**What you will do**
From the first line of the records through the line containing "stamp_array Hf stamp_array_length).", retype every line exactly and nothing else.
----------
Lemma deletes_set_ok row st d :
  (row < VECTOR_ROWS)%nat → deletes_ok d → deletes_ok (Deletes.set row st d).
Proof.
  intros Hrow Hok. pose proof Hok as (Hlen & Hwf & Hst & Hb). split; [|split; [|split]].
  - simpl. by rewrite length_alter.
  - rewrite delete_rows_set by done. unfold Bitset.put. destruct (negb (st =? ABSENT)); [by apply Bitset.set_wf|by apply Bitset.clear_wf].
  - simpl. destruct (delete_stamps d) as [few|l]; [|by rewrite length_insert]. destruct Hst as [Hf Hl].
    destruct (set_few_cases row st few) as [[-> ->]|[(Hne & -> & Hl')|[Hne ->]]].
    + split; [by apply few_remove_ok|]. pose proof (few_remove_length row few). lia.
    + split; [by apply few_put_ok|]. lia.
    + rewrite length_insert. by destruct (few_array 0 few stamp_array Hf stamp_array_length).
  - intros r Hr. rewrite raw_set, delete_rows_set by done. unfold Bitset.put.
    destruct (Z.eqb_spec st ABSENT) as [->|Hne]; simpl.
    + rewrite Bitset.get_clear by done. rewrite Hb by done.
      destruct (Nat.eqb_spec r row); case_bool_decide; try done.
    + rewrite Bitset.get_set by done. rewrite Hb by done.
      destruct (Nat.eqb_spec r row); case_bool_decide; try done. by rewrite (proj2 (Z.eqb_neq st ABSENT)).
Qed.

(** Who deleted a row, after a delete stamp was set. *)
Lemma deletes_get_set r row st d :
  (r < VECTOR_ROWS)%nat → (row < VECTOR_ROWS)%nat → deletes_ok d →
  Deletes.get r (Deletes.set row st d) = if (r =? row)%nat then st else Deletes.get r d.
Proof. intros. rewrite !deletes_get by (done || by apply deletes_set_ok). by apply raw_set. Qed.

(** The rows [of_exists] lists: those that exist and have a delete stamp,
    ascending. *)
Lemma of_exists_spec e d :
  Bitset.wf e → deletes_ok d →
  Deletes.of_exists e d =
    map (λ row, (row, Deletes.get row d))
      (List.filter (λ row, Bitset.get row e && negb (Deletes.get row d =? ABSENT)) (seq 0 VECTOR_ROWS)).
Proof.
  intros He Hok. pose proof Hok as (Hlen & Hwf & _ & Hb). unfold Deletes.of_exists. f_equal.
  set (both := map (λ i, Z.land (Bitset.word i (delete_rows d)) (Bitset.word i e)) (seq 0 WORDS)).
  assert (Bitset.wf both) as Hboth.
  { apply Forall_forall. intros w (i & -> & _)%list_elem_of_fmap. apply land_u64; [by apply Bitset.word_u64|].
    apply Bitset.word_u64, He. }
  assert (∀ i, (i < WORDS)%nat → Bitset.word i both = Z.land (Bitset.word i (delete_rows d)) (Bitset.word i e)) as Hw.
  { intros i Hi. unfold both, Bitset.word at 1. rewrite list_lookup_fmap, lookup_seq_lt by done. done. }
  transitivity (Bitset.rows both).
  - unfold Bitset.rows, both. rewrite length_map, length_seq, Hlen.
    assert (∀ n k, (n + k ≤ WORDS)%nat → flat_map
       (λ '(index, word), map (λ bit, (index * 64 + bit)%nat) (bits_of (Z.land word (Bitset.word index e))))
       (zip (seq n k) (take k (drop n (delete_rows d)))) =
      flat_map (λ '(index, word), map (λ bit, (index * 64 + bit)%nat) (bits_of word))
       (zip (seq n k) (map (λ i, Z.land (Bitset.word i (delete_rows d)) (Bitset.word i e)) (seq n k)))) as Hgen.
    { intros n k. revert n. induction k as [|k IH]; intros n Hk; [done|].
      destruct (lookup_lt_is_Some_2 (delete_rows d) n) as [w Hl]; [lia|].
      rewrite (drop_S _ w n Hl). cbn [seq map take zip zip_with flat_map]. rewrite IH by lia.
      assert (Bitset.word n (delete_rows d) = w) as -> by (unfold Bitset.word; by rewrite Hl). done. }
    specialize (Hgen 0%nat WORDS). rewrite drop_0, take_ge in Hgen by lia. apply Hgen. lia.
  - rewrite Bitset.rows_spec by done. unfold both at 2. rewrite length_map, length_seq, VECTOR_ROWS_words.
    apply Bitset.filter_ext_seq. intros r Hr. rewrite <- VECTOR_ROWS_words in Hr.
    rewrite Bitset.get_word by done. pose proof (row_word r ltac:(lia)). rewrite Hw by done.
    rewrite test_land, <- !Bitset.get_word by done. rewrite Hb, deletes_get by (done || lia). apply andb_comm.
Qed.

(** ** A stamped vector *)

Definition inserts_ok (e : list Z) (i : Inserts) : Prop :=
  match i with
  | Constant _ => True
  | PerRow i =>
      length (insert_stamps i) = VECTOR_ROWS ∧ length (written i) = WORDS ∧ Bitset.wf (written i) ∧
      (∀ row, Bitset.get row e = true → Bitset.get row (written i) = true) ∧
      ∀ row, (row < VECTOR_ROWS)%nat → Bitset.get row e = false → stamp_at row (insert_stamps i) = ABSENT
  end.

Definition stamped_ok (s : Stamped) : Prop :=
  Bitset.wf (exists_rows s) ∧ (length (exists_rows s) ≤ WORDS)%nat ∧
  inserts_ok (exists_rows s) (inserts s) ∧
  match deletes s with
  | None => True
  | Some d => deletes_ok d ∧
      ∀ row, (row < VECTOR_ROWS)%nat → Deletes.get row d ≠ ABSENT → Bitset.get row (exists_rows s) = true
  end.

Lemma exists_bound row e :
  Bitset.wf e → (length e ≤ WORDS)%nat → Bitset.get row e = true → (row < VECTOR_ROWS)%nat.
Proof. intros Hwf Hlen Hg%Bitset.get_bound; [|done]. rewrite VECTOR_ROWS_words. nia. Qed.

Lemma bitset_set_length row e :
  (row < VECTOR_ROWS)%nat → (length e ≤ WORDS)%nat → (length (Bitset.set row e) ≤ WORDS)%nat.
Proof.
  intros Hrow Hlen. unfold Bitset.set. rewrite length_alter. pose proof (row_word row Hrow).
  destruct (Nat.leb_spec (length e) (row / 64)); [|done]. unfold resize. rewrite length_app, length_replicate. lia.
Qed.

(** A bitset as long as a vector does not grow. *)
Lemma set_alter row b :
  (row < VECTOR_ROWS)%nat → length b = WORDS →
  alter (λ w, Z.lor w (bit64 (row mod 64))) (row / 64)%nat b = Bitset.set row b.
Proof.
  intros Hrow Hlen. unfold Bitset.set. pose proof (row_word row Hrow).
  destruct (Nat.leb_spec (length b) (row / 64)); [lia|done].
Qed.

Lemma fold_insert_constant c (rows : list nat) l r :
  (∀ row, row ∈ rows → (row < length l)%nat) →
  let l' := fold_left (λ stamps row, <[row := c]> stamps) rows l in
  length l' = length l ∧ stamp_at r l' = if decide (r ∈ rows) then c else stamp_at r l.
Proof.
  revert l. induction rows as [|x rows IH]; intros l Hlt; simpl.
  - split; [done|]. by destruct (decide (r ∈ [])) as [?%elem_of_nil|].
  - destruct (IH (<[x := c]> l)) as [Hl Hs].
    { intros row Hrow. rewrite length_insert. apply Hlt. by right. }
    rewrite length_insert in Hl. split; [done|]. rewrite Hs, stamp_at_insert by (apply Hlt; left).
    destruct (decide (r ∈ rows)), (decide (r ∈ x :: rows)) as [Hin|Hni]; try done.
    + destruct Hni. by right.
    + apply elem_of_cons in Hin as [->|]; [by rewrite Nat.eqb_refl|done].
    + destruct (Nat.eqb_spec r x) as [->|]; [|done]. destruct Hni. left.
Qed.

Lemma of_constant_spec e c r :
  Bitset.wf e → (length e ≤ WORDS)%nat →
  let i := PerRowInserts.of_constant e c in
  inserts_ok e (PerRow i) ∧ (Bitset.get r e = true → stamp_at r (insert_stamps i) = c).
Proof.
  intros Hwf Hlen i.
  assert (∀ row, row ∈ Bitset.rows e → (row < length stamp_array)%nat) as Hlt.
  { intros row Hrow%Bitset.rows_elem; [|done]. rewrite stamp_array_length. by eapply exists_bound. }
  destruct (fold_insert_constant c (Bitset.rows e) stamp_array r Hlt) as [Hl Hs]. split.
  - split; [by simpl; rewrite Hl, stamp_array_length|]. simpl. rewrite length_map, length_seq. split; [done|]. split; [|split].
    + apply Forall_forall. intros w (at_ & -> & _)%list_elem_of_fmap. by apply Bitset.word_u64.
    + intros row Hrow. pose proof (exists_bound _ _ Hwf Hlen Hrow) as Hb%row_word.
      rewrite Bitset.get_word in Hrow by done. rewrite Bitset.get_word.
      * unfold Bitset.word at 1. rewrite list_lookup_fmap, lookup_seq_lt by done. done.
      * apply Forall_forall. intros w (at_ & -> & _)%list_elem_of_fmap. by apply Bitset.word_u64.
    + intros row _ Hrow. destruct (fold_insert_constant c (Bitset.rows e) stamp_array row Hlt) as [_ ->].
      rewrite decide_False; [apply stamp_at_array|]. rewrite Bitset.rows_elem by done. congruence.
  - intros Hr. simpl. rewrite Hs. by rewrite decide_True by by apply Bitset.rows_elem.
Qed.

Lemma inserts_set_ok e row st i :
  Bitset.wf e → (row < VECTOR_ROWS)%nat → inserts_ok e (PerRow i) →
  inserts_ok (Bitset.set row e) (PerRow (PerRowInserts.set row st i)).
Proof.
  intros Hwf Hrow (Hl & Hw & Hww & Hsub & Habs). simpl. rewrite length_insert, length_alter.
  rewrite set_alter by done. split; [done|]. split; [done|]. split; [by apply Bitset.set_wf|]. split.
  - intros r. rewrite !Bitset.get_set by done. case_bool_decide; [done|]. simpl. apply Hsub.
  - intros r Hr. rewrite Bitset.get_set, stamp_at_insert by (done || lia). case_bool_decide; [done|]. simpl.
    rewrite (proj2 (Nat.eqb_neq r row)) by done. auto.
Qed.

Lemma others_created_by_spec row st s :
  Bitset.wf (exists_rows s) → Stamped.others_created_by row st s = true →
  ∃ c, inserts s = Constant c ∧ (c = st ∨ ∀ r, Bitset.get r (exists_rows s) = true → r = row).
Proof.
  intros Hwf. unfold Stamped.others_created_by. destruct (inserts s) as [c|]; [|done].
  intros [->%Z.eqb_eq|Hall]%orb_true_iff; [eauto|]. exists c. split; [done|]. right. intros r Hr%Bitset.rows_elem; [|done].
  rewrite forallb_forall in Hall. apply list_elem_of_In in Hr. by apply Hall, Nat.eqb_eq in Hr.
Qed.

Lemma stamped_set_created_ok row st s :
  (row < VECTOR_ROWS)%nat → stamped_ok s → stamped_ok (Stamped.set_created row st s).
Proof.
  intros Hrow (Hwf & Hlen & Hi & Hd). split; [by apply Bitset.set_wf|]. split; [by apply bitset_set_length|].
  split.
  - simpl. destruct (inserts s) as [c|i] eqn:Hins; [|by apply inserts_set_ok].
    destruct (Stamped.others_created_by row st s); [done|]. apply inserts_set_ok; [done|done|].
    by apply (of_constant_spec _ _ 0%nat).
  - simpl. destruct (deletes s) as [d|]; [|done]. destruct Hd as [Hok Hsub]. split; [done|].
    intros r Hr Hdr. rewrite Bitset.get_set by done. rewrite Hsub by done. apply orb_true_r.
Qed.

Lemma deleter_not_exists row s :
  stamped_ok s → (row < VECTOR_ROWS)%nat → Bitset.get row (exists_rows s) = false → Stamped.deleter row s = ABSENT.
Proof.
  intros (_ & _ & _ & Hd) Hrow Hg. unfold Stamped.deleter. destruct (deletes s) as [d|]; [|done].
  destruct Hd as [_ Hsub]. destruct (Z.eq_dec (Deletes.get row d) ABSENT) as [|Hne]; [done|].
  by rewrite Hsub in Hg.
Qed.

Lemma stamped_get_set_created r row st s :
  (r < VECTOR_ROWS)%nat → (row < VECTOR_ROWS)%nat → stamped_ok s →
  Stamped.get r (Stamped.set_created row st s) =
    if (r =? row)%nat then mkVersion st (deleted (Stamped.get row s)) else Stamped.get r s.
Proof.
  intros Hr Hrow Hok. pose proof Hok as (Hwf & Hlen & Hi & _).
  assert (Stamped.deleter r (Stamped.set_created row st s) = Stamped.deleter r s) as Hdel by done.
  unfold Stamped.get at 1. rewrite Hdel. simpl. rewrite Bitset.get_set by done.
  destruct (Nat.eqb_spec r row) as [->|Hne].
  - rewrite bool_decide_eq_true_2 by done. simpl. f_equal.
    + unfold Stamped.creator; simpl. destruct (inserts s) as [c|i] eqn:Hins.
      * destruct (Stamped.others_created_by row st s); [done|]. simpl.
        destruct (of_constant_spec (exists_rows s) c 0%nat Hwf Hlen) as [(Hl & _) _].
        simpl in Hl. by rewrite stamp_at_insert, Nat.eqb_refl by lia.
      * simpl. destruct Hi as (Hl & _). by rewrite stamp_at_insert, Nat.eqb_refl by lia.
    + unfold Stamped.get. destruct (Bitset.get row (exists_rows s)) eqn:Hg; [done|]. simpl.
      by apply deleter_not_exists.
  - rewrite bool_decide_eq_false_2 by done. simpl. unfold Stamped.get.
    destruct (Bitset.get r (exists_rows s)) eqn:Hg; [|done]. simpl. f_equal.
    unfold Stamped.creator; simpl. destruct (inserts s) as [c|i] eqn:Hins.
    + destruct (Stamped.others_created_by row st s) eqn:Hoth.
      * apply others_created_by_spec in Hoth as (c' & Hc & [->|Hall]); [|destruct Hne; by apply Hall|done].
        rewrite Hins in Hc. by simplify_eq.
      * simpl. destruct (of_constant_spec (exists_rows s) c r Hwf Hlen) as [(Hl & _) Hs].
        simpl in Hl, Hs. rewrite stamp_at_insert by lia. rewrite (proj2 (Nat.eqb_neq r row)) by done. auto.
    + simpl. destruct Hi as (Hl & _). rewrite stamp_at_insert by lia. by rewrite (proj2 (Nat.eqb_neq r row)).
Qed.

Lemma stamped_set_deleted_ok row st s :
  (row < VECTOR_ROWS)%nat → (st ≠ ABSENT → Bitset.get row (exists_rows s) = true) →
  stamped_ok s → stamped_ok (Stamped.set_deleted row st s).
Proof.
  intros Hrow Hex (Hwf & Hlen & Hi & Hd). split; [done|]. split; [done|]. split; [done|]. simpl.
  assert (∀ d, deletes_ok d →
    (∀ r, (r < VECTOR_ROWS)%nat → Deletes.get r d ≠ ABSENT → Bitset.get r (exists_rows s) = true) →
    deletes_ok (Deletes.set row st d) ∧ ∀ r, (r < VECTOR_ROWS)%nat → Deletes.get r (Deletes.set row st d) ≠ ABSENT →
      Bitset.get r (exists_rows s) = true) as Hset.
  { intros d Hok Hsub. split; [by apply deletes_set_ok|]. intros r Hr. rewrite deletes_get_set by done.
    destruct (Nat.eqb_spec r row) as [->|]; auto. }
  destruct (deletes s) as [d|]; [by apply Hset; apply Hd|].
  destruct (Z.eqb_spec st ABSENT); [done|]. apply Hset; [apply deletes_new_ok|].
  intros r Hr. by rewrite deletes_new_get.
Qed.

Lemma stamped_get_set_deleted r row st s :
  (r < VECTOR_ROWS)%nat → (row < VECTOR_ROWS)%nat → Bitset.get row (exists_rows s) = true → stamped_ok s →
  Stamped.get r (Stamped.set_deleted row st s) =
    if (r =? row)%nat then mkVersion (created (Stamped.get row s)) st else Stamped.get r s.
Proof.
  intros Hr Hrow Hex (Hwf & Hlen & Hi & Hd).
  assert (Stamped.deleter r (Stamped.set_deleted row st s) = if (r =? row)%nat then st else Stamped.deleter r s) as Hdel.
  { unfold Stamped.deleter; simpl. destruct (deletes s) as [d|]; [by apply deletes_get_set; [..|apply Hd]|].
    destruct (Z.eqb_spec st ABSENT) as [->|]; [by destruct (r =? row)%nat|].
    rewrite deletes_get_set, deletes_new_get by (done || apply deletes_new_ok). done. }
  unfold Stamped.get at 1. rewrite Hdel. simpl.
  assert (Stamped.creator r (Stamped.set_deleted row st s) = Stamped.creator r s) as -> by done.
  destruct (Nat.eqb_spec r row) as [->|Hne]; unfold Stamped.get; [by rewrite Hex|done].
Qed.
----------
**Response area**
Lemma deletes_set_ok row st d :
  (row < VECTOR_ROWS)%nat → deletes_ok d → deletes_ok (Deletes.set row st d).
Proof.
  intros Hrow Hok. pose proof Hok as (Hlen & Hwf & Hst & Hb). split; [|split; [|split]].
  - simpl. by rewrite length_alter.
  - rewrite delete_rows_set by done. unfold Bitset.put. destruct (negb (st =? ABSENT)); [by apply Bitset.set_wf|by apply Bitset.clear_wf].
  - simpl. destruct (delete_stamps d) as [few|l]; [|by rewrite length_insert]. destruct Hst as [Hf Hl].
    destruct (set_few_cases row st few) as [[-> ->]|[(Hne & -> & Hl')|[Hne ->]]].
    + split; [by apply few_remove_ok|]. pose proof (few_remove_length row few). lia.
    + split; [by apply few_put_ok|]. lia.
    + rewrite length_insert. by destruct (few_array 0 few stamp_array Hf stamp_array_length).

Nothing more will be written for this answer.